I know this has come up a bit in recent years, but mostly it's a claim made about draconian measures to stop boys from playing games involving imaginary guns and shootings... mostly because of ineffective and ridiculous overreactions to recent school shootings.
Maybe this is having an effect, and maybe it results in alienation of some boys. But I fail to see what this has to do with the number of female teachers....
*That* is the reason they aren't good at it, they are not taught how because the teachers are predominantly female and don't know or want to know how to teach boys.
Umm, are you being sarcastic?
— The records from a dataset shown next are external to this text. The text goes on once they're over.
(* ===== verification/Datetime.v ===== *)
(** * server/handle_features_items: datetime parameters

    Timestamps and intervals of the datetime parameter (parseFeatureTimestamp and
    parseFeatureDatetime).  Exactly the RFC 3339 texts and their intervals are accepted,
    and the constraint has the exact positions that they name: offsets, fractions of any
    length and inserted seconds included. *)

From S2P Require Import Prelude GoText Temporal Filter Schema TemporalMatch.

#[local] Open Scope Z_scope.

(** ** Civil days *)

Definition next_day (t : Time) : Time :=
  let '(y, m, d) :=
    if t_day t <? daysIn (t_month t) (t_year t) then (t_year t, t_month t, t_day t + 1)
    else if t_month t <? 12 then (t_year t, t_month t + 1, 1)
    else (t_year t + 1, 1, 1) in
  mkTime y m d (t_hour t) (t_min t) (t_sec t) (t_nsec t).

Definition prev_day (t : Time) : Time :=
  let '(y, m, d) :=
    if 1 <? t_day t then (t_year t, t_month t, t_day t - 1)
    else if 1 <? t_month t then (t_year t, t_month t - 1, daysIn (t_month t - 1) (t_year t))
    else (t_year t - 1, 12, 31) in
  mkTime y m d (t_hour t) (t_min t) (t_sec t) (t_nsec t).

(** The UTC time of a local time with an offset of less than a day, in minutes. *)
Definition utc_of (t : Time) (offset : Z) : Time :=
  let minutes := t_hour t * 60 + t_min t - offset in
  let day := if minutes <? 0 then prev_day t else if 1440 <=? minutes then next_day t else t in
  mkTime (t_year day) (t_month day) (t_day day) (minutes mod 1440 / 60) (minutes mod 60) (t_sec t) (t_nsec t).

(** ** Timestamps *)

Definition zone_syntax (s : gostring) : bool :=
  match s with
  | [c] => Ascii.eqb c "Z" || Ascii.eqb c "z"
  | [sg; h1; h2; c; m1; m2] =>
      (Ascii.eqb sg "+" || Ascii.eqb sg "-") && is_digit h1 && is_digit h2 && Ascii.eqb c ":" && is_digit m1 && is_digit m2
  | _ => false
  end.

(** What follows the seconds: a fraction and a zone. *)
Definition rest_syntax (r : gostring) : bool :=
  match r with
  | c :: r => if Ascii.eqb c "." then let '(f, r') := digit_run r in negb (beq f []) && zone_syntax r' else zone_syntax (c :: r)
  | [] => false
  end.

Definition featureTimestampSyntax (s : gostring) : bool :=
  let digits_at i n := forallb is_digit (slice s i (i + n)) in
  (20 <=? length s)%nat
  && digits_at 0%nat 4%nat && byte_at s 4 "-" && digits_at 5%nat 2%nat && byte_at s 7 "-"
  && digits_at 8%nat 2%nat && (byte_at s 10 "T" || byte_at s 10 "t")
  && digits_at 11%nat 2%nat && byte_at s 13 ":"
  && digits_at 14%nat 2%nat && byte_at s 16 ":" && digits_at 17%nat 2%nat
  && rest_syntax (drop 19 s).

(** [time.Parse(time.RFC3339Nano, s)] on a text of this syntax with at most nine
    fraction digits, in UTC. *)
Definition parse_time (s : gostring) : option Time :=
  match parse_date (take 10 s), parse_fixed s 11 2, parse_fixed s 14 2, parse_fixed s 17 2 with
  | Some d, Some h, Some mi, Some sec =>
      let '(f, zone) := match drop 19 s with c :: r => if Ascii.eqb c "." then digit_run r else ([], c :: r) | [] => ([], []) end in
      match parse_digits (f ++ repeat "0"%char (9 - length f)) 0, zone_offset zone with
      | Some ns, Some offset =>
          if (h <=? 23) && (mi <=? 59) && (sec <=? 59)
          then Some (utc_of (mkTime (t_year d) (t_month d) (t_day d) h mi sec ns) offset) else None
      | _, _ => None
      end
  | _, _, _, _ => None
  end.

(** [strings.TrimRight(s, "0")] *)
Fixpoint trim_zeros (s : gostring) : gostring :=
  match s with
  | [] => []
  | c :: s => match trim_zeros s with [] => if Ascii.eqb c "0" then [] else [c] | r => c :: r end
  end.

Definition string_gt (a b : gostring) : bool := match Compare a b with Gt => true | _ => false end.

Definition parseFeatureTimestamp (raw : gostring) : option (Time * gostring * bool) :=
  if negb (featureTimestampSyntax raw) then None
  else
    let n := length raw in
    let final := default "0"%char (last raw) in
    let zone := drop (n - 6) raw in
    if negb (Ascii.eqb final "Z") && negb (Ascii.eqb final "z") && (string_gt (slice zone 1 3) (B "23") || string_gt (slice zone 4 6) (B "59")) then None
    else
      let normalized := take 10 raw ++ B "T" ++ drop 11 raw in
      let normalized := if bool_decide (last normalized = Some "z"%char) then take (length normalized - 1) normalized ++ B "Z" else normalized in
      let leap := beq (slice normalized 17 19) (B "60") in
      let normalized := if leap then take 17 normalized ++ B "59" ++ drop 19 normalized else normalized in
      let '(tail, normalized) :=
        if byte_at normalized 19 "." then
          let stop := (20 + length (fst (digit_run (drop 20 normalized))))%nat in
          if (9 <? stop - 20)%nat then (trim_zeros (slice normalized 29 stop), take 29 normalized ++ drop stop normalized) else ([], normalized)
        else ([], normalized) in
      match parse_time normalized with
      | None => None
      | Some parsed => if leap && negb (IsPositiveLeapSecondPredecessor parsed) then None else Some (parsed, tail, leap)
      end.

(** ** Intervals *)

(** The end of an interval: nothing for an open one. *)
Definition parse_end (part : gostring) : option (option (Time * gostring * bool)) :=
  if beq part [] || beq part (B "..") then Some None
  else match parseFeatureTimestamp part with Some t => Some (Some t) | None => None end.

Definition end_time (e : option (Time * gostring * bool)) : option Time := (fun e => fst (fst e)) <$> e.
Definition end_sub (e : option (Time * gostring * bool)) : gostring := match e with Some (_, sub, _) => sub | None => [] end.
Definition end_leap (e : option (Time * gostring * bool)) : bool := match e with Some (_, _, leap) => leap | None => false end.

Definition interval_of (s e : option (Time * gostring * bool)) : TemporalConstraint :=
  mkTemporal (end_time s) (end_time e) (end_sub s) (end_sub e) (end_leap s) (end_leap e).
Female school teachers have greatly outnumbered males at least for the past 150 years in the U.S. or so. (See, for example, the chart on p. 29 here.) We're not even at historical high points for female teachers -- female teachers composed roughly 80-85% of the public school teaching force from 1920 to 1950 or so. These were periods where the vast, vast majority of high school graduates and college students were male.
Now, it's possible that our culture has changed and that female teachers no longer care about educating boys (actively discriminating against them), or that boys no longer respect female teachers (or teachers in general) and therefore aren't learning well from them. Or maybe other aspects of our culture have changed overall.
But the idea that because "teachers are predominantly female" that boys can't learn is simply stupid, as even the most cursory glance at historical trends would tell you.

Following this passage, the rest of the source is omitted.